Solution to vector equation involving vector product

[PcumP_Ravenclaw]

I want to find the solution of vector X. I am using text from Alan F. Beardon Algebra and Geometry as attached. I don't know how the solution is derived for the following equation.

$x + (x × a) = b$

The second solution when $a \times b \neq 0$ then X cannot be b. Is it possible to factorize x out from the Left-hand-side of the above equation?

 

[Mark44]

I want to find the solution of vector X. I am using text from Alan F. Beardon Algebra and Geometry as attached. I don't know how the solution is derived for the following equation.

$x + (x × a) = b$

The second solution when $a \times b \neq 0$ then X cannot be b. Is it possible to factorize x out from the Left-hand-side of the above equation?

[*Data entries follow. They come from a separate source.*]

Definition Spec_CreateDraft (now : Time) (s : W * option B) (spec : MappingSpec) : outcome string MappingSpec * (W * option B) :=
  let (w, b) := s in
  let spec := spec_with (normalizeMappingSpec spec) MappingSpecStatusDraft None in
  match draft_version w spec with
  | Fail e => (Fail e, s)
  | Ok spec =>
    match mst_GetVersion w (ms_ProviderID spec) (ms_Scope spec) (ms_SpecID spec) (ms_Version spec) with
    | Fail e => (Fail e, s)
    | Ok (Some existing) =>
      (Fail (spec_name (ms_SpecID spec) (ms_Version spec) +:+
         if String.eqb (ms_Status existing) MappingSpecStatusPublished then " is immutable once published" else " already exists"), s)
    | Ok None =>
      match MappingSpec_Validate quote scope_error_text spec with
      | Fail e => (Fail e, s)
      | Ok _ => published now "services.mapping_spec.draft_created" (mst_CreateDraft w spec) b
      end
    end
  end.

Definition Spec_UpdateDraft (now : Time) (s : W * option B) (spec : MappingSpec) : outcome string MappingSpec * (W * option B) :=
  let (w, b) := s in
  let spec := normalizeMappingSpec spec in
  if (ms_Version spec <? 1)%Z then (Fail "core: mapping spec version must be >= 1", s)
  else match mst_GetVersion w (ms_ProviderID spec) (ms_Scope spec) (ms_SpecID spec) (ms_Version spec) with
  | Fail e => (Fail e, s)
  | Ok None => (Fail (spec_name (ms_SpecID spec) (ms_Version spec) +:+ " not found"), s)
  | Ok (Some existing) =>
    if String.eqb (ms_Status existing) MappingSpecStatusPublished
    then (Fail (spec_name (ms_SpecID spec) (ms_Version spec) +:+ " is immutable once published"), s)
    else
      let spec := spec_with spec MappingSpecStatusDraft None in
      match MappingSpec_Validate quote scope_error_text spec with
      | Fail e => (Fail e, s)
      | Ok _ => published now "services.mapping_spec.draft_updated" (mst_UpdateDraft w spec) b
      end
  end.

(** The arguments, normalised, and the version they name. *)
Definition current_version (w : W) (providerID : string) (scope : ScopeRef) (specID : string) (version : Z)
    : outcome string (string * ScopeRef * string * MappingSpec) :=
  match normalizeProviderScope scope_error_text providerID scope with
  | Fail e => Fail e
  | Ok (providerID, scope) =>
    let specID := TrimSpace specID in
    if String.eqb specID "" || (version <? 1)%Z then Fail "core: mapping spec id and version are required"
    else match mst_GetVersion w providerID scope specID version with
    | Fail e => Fail e
    | Ok None => Fail (spec_name specID version +:+ " not found for provider/scope")
    | Ok (Some current) =>
      if negb (sameProviderScope (ms_ProviderID current) (ms_Scope current) providerID scope) then Fail "core: mapping spec scope mismatch"
      else Ok (providerID, scope, specID, current)
    end
  end.
(** A specification that may be published: valid by itself, for a valid schema that has its object, with rules that are in order, write
    different targets and map every required field. *)
Definition mapping_ok (schema : ExternalSchema) (spec : MappingSpec) : Prop :=
  ExternalSchema_Validate scope_error_text schema = Ok tt ∧ MappingSpec_Validate quote scope_error_text spec = Ok tt ∧
  ∃ object fields required, findExternalObject schema (ms_SourceObject spec) = Some object ∧
    buildSourceFieldIndexes object = (fields, required) ∧
    Forall (λ r, rule_ok fields (normalizeMappingRule r)) (ms_Rules spec) ∧
    NoDup ((λ r, normalizePath (mr_TargetPath r)) <$> ms_Rules spec) ∧
    ∀ path, is_Some (required !! path) → ∃ r f, r ∈ ms_Rules spec ∧ normalizePath (mr_SourcePath r) = path ∧ fields !! path = Some f ∧ ef_Required f = true.

Lemma errors_app l1 l2 : errors (l1 ++ l2) = errors l1 || errors l2.
Proof. apply existsb_app. Qed.
Lemma errors_sort l : errors (sortMappingValidationIssues l) = errors l.
Proof.
  unfold containsMappingErrors, sortMappingValidationIssues. apply eq_true_iff_eq. rewrite !existsb_exists. setoid_rewrite <-list_elem_of_In.
  by setoid_rewrite elem_of_stable_sort.
Qed.

Lemma rule_issues_ok object fields rule : errors (rule_issues quote object fields rule) = false ↔ rule_ok fields rule.
Proof.
  unfold rule_issues, rule_ok. rewrite !errors_app, !orb_false_iff.
  destruct (fields !! normalizePath (mr_SourcePath rule)) as [f|]; cbn [from_option].
  - destruct (isSupportedMappingTransform _); cbn [andb]; [|split; [by intros (_ & ? & _)|by intros (? & _ & ? & _)]].
    rewrite bool_decide_eq_true_2 by eauto. cbn [andb]. destruct (String.eqb_spec (resolveTargetType rule) "") as [->|Hne]; cbn [negb andb].
    + split; [intros _; exists f; by split_and!|done].
    + destruct (isMappingTypeCompatible _ _ _) eqn:Hc; cbn [negb]; split.
      * intros _. exists f. by split_and!.
      * done.
      * by intros (_ & _ & ?).
      * intros (? & [= <-] & _ & H). specialize (H Hne). congruence.
  - split; [by intros [? _]|by intros (? & ? & _)].
Qed.

Lemma normalizePath_idem p : normalizePath (normalizePath p) = normalizePath p.
Proof. apply TrimSpace_idem. Qed.

Lemma exists_rule_cons (Q : MappingRule → ExternalField → Prop) r rules :
  (∃ r' f, r' ∈ r :: rules ∧ Q r' f) ↔ (∃ f, Q r f) ∨ ∃ r' f, r' ∈ rules ∧ Q r' f.
Proof. setoid_rewrite elem_of_cons. split; [intros (r' & f & [->|Hr] & HQ); eauto|intros [[f HQ]|(r' & f & Hr & HQ)]; eauto 6]. Qed.

(** The loop over the rules, from a state with the targets of the rules before. *)
Lemma compile_rules_ok object fields rules st :
  Forall (λ r, normalizePath (mr_TargetPath r) ≠ "") rules →
  let st' := foldl (compile_rule quote object fields) st rules in
  (errors (cs_issues st') = false ↔
   errors (cs_issues st) = false ∧ Forall (λ r, rule_ok fields (normalizeMappingRule r)) rules ∧
   NoDup ((λ r, normalizePath (mr_TargetPath r)) <$> rules) ∧
   ∀ r, r ∈ rules → cs_targets st !! normalizePath (mr_TargetPath r) = None) ∧
  (∀ path, path ∈ cs_mapped st' ↔
     path ∈ cs_mapped st ∨ ∃ r f, r ∈ rules ∧ normalizePath (mr_SourcePath r) = path ∧ fields !! path = Some f ∧ ef_Required f = true).
Proof.
  revert st. induction rules as [|r rules IH]; intros st Hne; cbn [foldl].
  - split; [|set_solver]. split; [|naive_solver]. intros H. split_and!; [done|constructor|constructor|set_solver].
  - apply Forall_cons in Hne as [Hr Hne]. destruct (IH (compile_rule quote object fields st r) Hne) as [H1 H2]. cbv zeta in *. split.
    + rewrite H1. unfold compile_rule. cbn [cs_issues cs_targets]. rewrite !errors_app, !orb_false_iff, rule_issues_ok.
      change (mr_TargetPath (normalizeMappingRule r)) with (normalizePath (mr_TargetPath r)). rewrite normalizePath_idem.
      set (t := normalizePath (mr_TargetPath r)) in *. rewrite !fmap_cons, NoDup_cons, Forall_cons.
      destruct (cs_targets st !! t) as [x|] eqn:Ht.
      { split; [by intros (( _ & _ & ?) & _)|]. intros (_ & _ & _ & H). specialize (H r ltac:(set_solver)). fold t in H. congruence. }
      destruct (String.eqb_spec t ""); [done|]. split.
      * intros ((Hi & Hok & _) & Hrules & Hnd & Hfree). split_and!; [done|done|done| |done|].
        -- rewrite list_elem_of_fmap. intros (r' & Heq & Hin). specialize (Hfree r' Hin). fold t in Heq. rewrite <-Heq, lookup_insert_eq in Hfree. done.
        -- intros r' [->|Hin]%elem_of_cons; [done|]. specialize (Hfree r' Hin). apply lookup_insert_None in Hfree. tauto.
      * intros (Hi & [Hok Hrules] & [Hnin Hnd] & Hfree). split_and!; [done|done|done|done|done|]. intros r' Hin.
        apply lookup_insert_None. split; [apply Hfree; set_solver|]. intros Heq. apply Hnin. apply list_elem_of_fmap. eauto.
    + intros path. rewrite H2. unfold compile_rule. cbn [cs_mapped].
      change (mr_SourcePath (normalizeMappingRule r)) with (normalizePath (mr_SourcePath r)). rewrite normalizePath_idem, exists_rule_cons.
      destruct (decide (normalizePath (mr_SourcePath r) = path)) as [->|Hp].
      * destruct (fields !! path) as [f|]; [destruct (ef_Required f) eqn:Hreq|]; rewrite ?elem_of_union, ?elem_of_singleton; split; try tauto.
        -- intros _. right. left. by exists f.
        -- intros [?|[(? & _ & [= <-] & ?)|?]]; [by left|congruence|by right].
        -- intros [?|[(? & _ & ? & _)|?]]; [by left|done|by right].
      * assert (¬ (∃ f, normalizePath (mr_SourcePath r) = path ∧ fields !! path = Some f ∧ ef_Required f = true)) as Hno by by intros (? & ? & _).
        destruct (fields !! normalizePath _) as [f|]; [destruct (ef_Required f)|]; rewrite ?elem_of_union, ?elem_of_singleton; split; try tauto.
        intros [[?|?]|?]; [congruence|by left|by right; right].
Qed.
(* ===== verification/MappingPreview.v ===== *)
(** * The preview of mapping specifications (src/core/mapping_previewer.go)

    The compiled rules are applied to samples.  A sample is a [map[string]any] whose nested maps are shared, not copied: an identity rule puts
    a map of the sample into the output, and [setPathValue] writes into the maps it finds on its way.  So maps live in a heap, and a value of
    type [map[string]any] is a location. *)

From S2P Require Import Prelude GoStrings GoValues Domain GoURL FormData MappingLifecycle MappingCompiler.
From Stdlib Require Import ZArith Ascii String Lia.
From stdpp Require Import base decidable list gmap strings.

Local Open Scope string_scope.
Local Open Scope nat_scope.
Local Open Scope list_scope.

(** ** Maps in a heap *)

Abbreviation loc := nat.
(** [HMap l] is the map at [l]; [HVal v] any other value.  Maps inside slices are never written, and stay values. *)
Inductive hval := HVal (v : value) | HMap (l : loc).
Abbreviation heap := (gmap loc (gmap string hval)).

Definition alloc (h : heap) : loc := fresh (dom h).
Definition cell (h : heap) (l : loc) : gmap string hval := default ∅ (h !! l).
Definition write (h : heap) (l : loc) (key : string) (v : hval) : heap := <[l := <[key := v]> (cell h l)]> h.

(** What a value looks like as a tree.  In a heap without cycles the depth is at most the number of maps. *)
Fixpoint deref_at (fuel : nat) (h : heap) (v : hval) : value :=
  match v with
  | HVal v => v
  | HMap l => match fuel with 0 => VMap ∅ | S fuel => VMap (deref_at fuel h <$> cell h l) end
  end.
Definition deref (h : heap) (v : hval) : value := deref_at (size h) h v.

(** [reflect.DeepEqual] on trees; [other_equal] compares values known only by their text. *)
Section deep_equal.
Variable other_equal : string → string → bool.
Fixpoint DeepEqual (v : value) : value → bool :=
  match v with
  | VNil => λ w, match w with VNil => true | _ => false end
  | VBool b => λ w, match w with VBool b' => Bool.eqb b b' | _ => false end
  | VInt k z => λ w, match w with VInt k' z' => String.eqb (type_name id (VInt k 0)) (type_name id (VInt k' 0)) && (z =? z')%Z | _ => false end
  | VFloat64 m e _ => λ w, match w with VFloat64 m' e' _ => let c := Z.min e e' in (Z.shiftl m (e - c) =? Z.shiftl m' (e' - c))%Z | _ => false end
  | VString s => λ w, match w with VString s' => String.eqb s s' | _ => false end
  | VStrings l => λ w, match w with VStrings l' => bool_decide (l = l') | _ => false end
  | VList l => let eqs := DeepEqual <$> l in
      λ w, match w with VList l' => (length eqs =? length l')%nat && forallb (λ p, p.1 p.2) (zip eqs l') | _ => false end
  | VMap m => let eqs := DeepEqual <$> m in
      λ w, match w with
           | VMap m' => bool_decide (dom eqs = dom m') && forallb (λ p, match m' !! p.1 with Some x => p.2 x | None => false end) (map_to_list eqs)
           | _ => false end
  | VOther t => λ w, match w with VOther t' => other_equal t t' | _ => false end
  end.
End deep_equal.

(** ** Paths *)

Definition path_parts (path : string) : list string := TrimSpace <$> SplitChar "." (normalizePath path).

Fixpoint lookup_parts (h : heap) (current : hval) (parts : list string) : option hval :=
  match parts with
  | [] => Some current
  | part :: parts =>
    if String.eqb part "" then None
    else match current with
         | HMap l => match cell h l !! part with Some next => lookup_parts h next parts | None => None end
         | HVal _ => None
         end
  end.
(** A nil root is [None]. *)
Definition lookupPathValue (h : heap) (root : option loc) (path : string) : option hval :=
  match root with None => None | Some l => lookup_parts h (HMap l) (path_parts path) end.

Fixpoint set_parts (h : heap) (current : loc) (parts : list string) (v : hval) : heap :=
  match parts with
  | [] => h
  | part :: rest =>
    if String.eqb part "" then h
    else match rest with
         | [] => write h current part v
         | _ :: _ =>
           match cell h current !! part with
           | Some (HMap child) => set_parts h child rest v
           | _ => let child := alloc h in set_parts (<[child := ∅]> (write h current part (HMap child))) child rest v
           end
         end
  end.
Definition setPathValue (h : heap) (root : loc) (path : string) (v : hval) : heap := set_parts h root (path_parts path) v.

(** ** The preview *)

Record PreviewFieldDiff := mkDiff {
  pd_RuleID : string; pd_SourcePath : string; pd_TargetPath : string; pd_InputValue : hval; pd_OutputValue : hval; pd_Changed : bool }.
Record PreviewRecord := mkPreviewRecord {
  pv_Input : option loc; pv_Output : loc; pv_Diff : list PreviewFieldDiff; pv_Issues : list MappingValidationIssue }.
Record PreviewReport := mkReport { rp_SampleCount : Z; rp_IssueCount : Z; rp_AppliedRuleCount : Z }.
Record PreviewMappingSpecRequest := mkPreviewRequest { pq_Spec : MappingSpec; pq_Schema : ExternalSchema; pq_Samples : list (option loc) }.
Record PreviewMappingSpecResult := mkPreviewResult {
  ps_Issues : list MappingValidationIssue; ps_Records : list PreviewRecord; ps_Report : PreviewReport; ps_DeterministicHash : string;
  ps_GeneratedAt : Time }.

Section preview.
Variable quote : string → string.
(** The transforms ([applyMappingTransform] with its parameters), [reflect.DeepEqual] on other values, and the hash of the records. *)
Variable transform : string → value → outcome string value.
Variable other_equal : string → string → bool.
Variable preview_hash : heap → list MappingValidationIssue → list PreviewRecord → string → PreviewReport → outcome string string.
(** [MappingSpecValidator.ValidateMappingSpec] *)
Variable validate : ValidateMappingSpecRequest → outcome string ValidateMappingSpecResult.

(** The identity transform returns the very value it is given, a map included. *)
Definition transform_heap (h : heap) (name : string) (v : hval) : outcome string hval :=
  match v with
  | HMap _ => if String.eqb (normalizeTransform name) "identity" then Ok v else obind (transform name (deref h v)) (λ v, Ok (HVal v))
  | HVal w => obind (transform name w) (λ v, Ok (HVal v))
  end.

(** What one sample has produced so far. *)
Record SampleState := mkSample {
  sa_heap : heap; sa_diffs : list PreviewFieldDiff; sa_issues : list MappingValidationIssue; sa_applied : Z }.

Definition apply_rule (sample : option loc) (output : loc) (st : SampleState) (c : CompiledMappingRule) : SampleState :=
  let rule := cr_Rule c in
  let issue code message severity := mappingIssue code message (mr_ID rule) (mr_SourcePath rule) (mr_TargetPath rule) severity in
  let h := sa_heap st in
  match lookupPathValue h sample (mr_SourcePath rule) with
  | None =>
    mkSample h (sa_diffs st) (sa_issues st ++ [issue "preview_source_missing" ("core: source value for path " +:+ quote (mr_SourcePath rule)
      +:+ " was not found in sample") MappingValidationIssueWarning]) (sa_applied st)
  | Some sourceValue =>
    match transform_heap h (cr_Transform c) sourceValue with
    | Fail e =>
      mkSample h (sa_diffs st) (sa_issues st ++ [issue "preview_transform_failed" ("core: transform " +:+ quote (cr_Transform c) +:+ " failed: " +:+ e)
        MappingValidationIssueError]) (sa_applied st)
    | Ok transformed =>
      let h' := setPathValue h output (mr_TargetPath rule) transformed in
      mkSample h' (sa_diffs st ++ [mkDiff (mr_ID rule) (mr_SourcePath rule) (mr_TargetPath rule) sourceValue transformed
          (negb (DeepEqual other_equal (deref h' sourceValue) (deref h' transformed))
           || negb (String.eqb (normalizePath (mr_SourcePath rule)) (normalizePath (mr_TargetPath rule))))])
        (sa_issues st) (sa_applied st + 1)
    end
  end.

It seems to me that you're missing the point, which is not to solve the equation, but only to determine whether it has one or more solutions.

The assumption is that you have two solutions -- let's call them x₁ and x₂. How they were obtained is not important. In the page whose image you included, they assume that y is the difference of any two solutions, so y = x₁ - x₂. Continue from here.

 

[mathman]

When you expand the vector equation as 3 scalars in terms of the components of x, you will have 3 linear equations in 3 unknowns. There is no way to factor out x.

 

[AdityaDev]

For solving vector equations like the one you got, there is a method. Since a,b and axb are 3 non-coplanar vectors, you can take
$x=ma+nb+p(a*b)$
Just like you take x=ai+bj+ck.
Where m,n,p are scalars.

Try finding the values of m,n,p by substituting the value of x in the given vector equation.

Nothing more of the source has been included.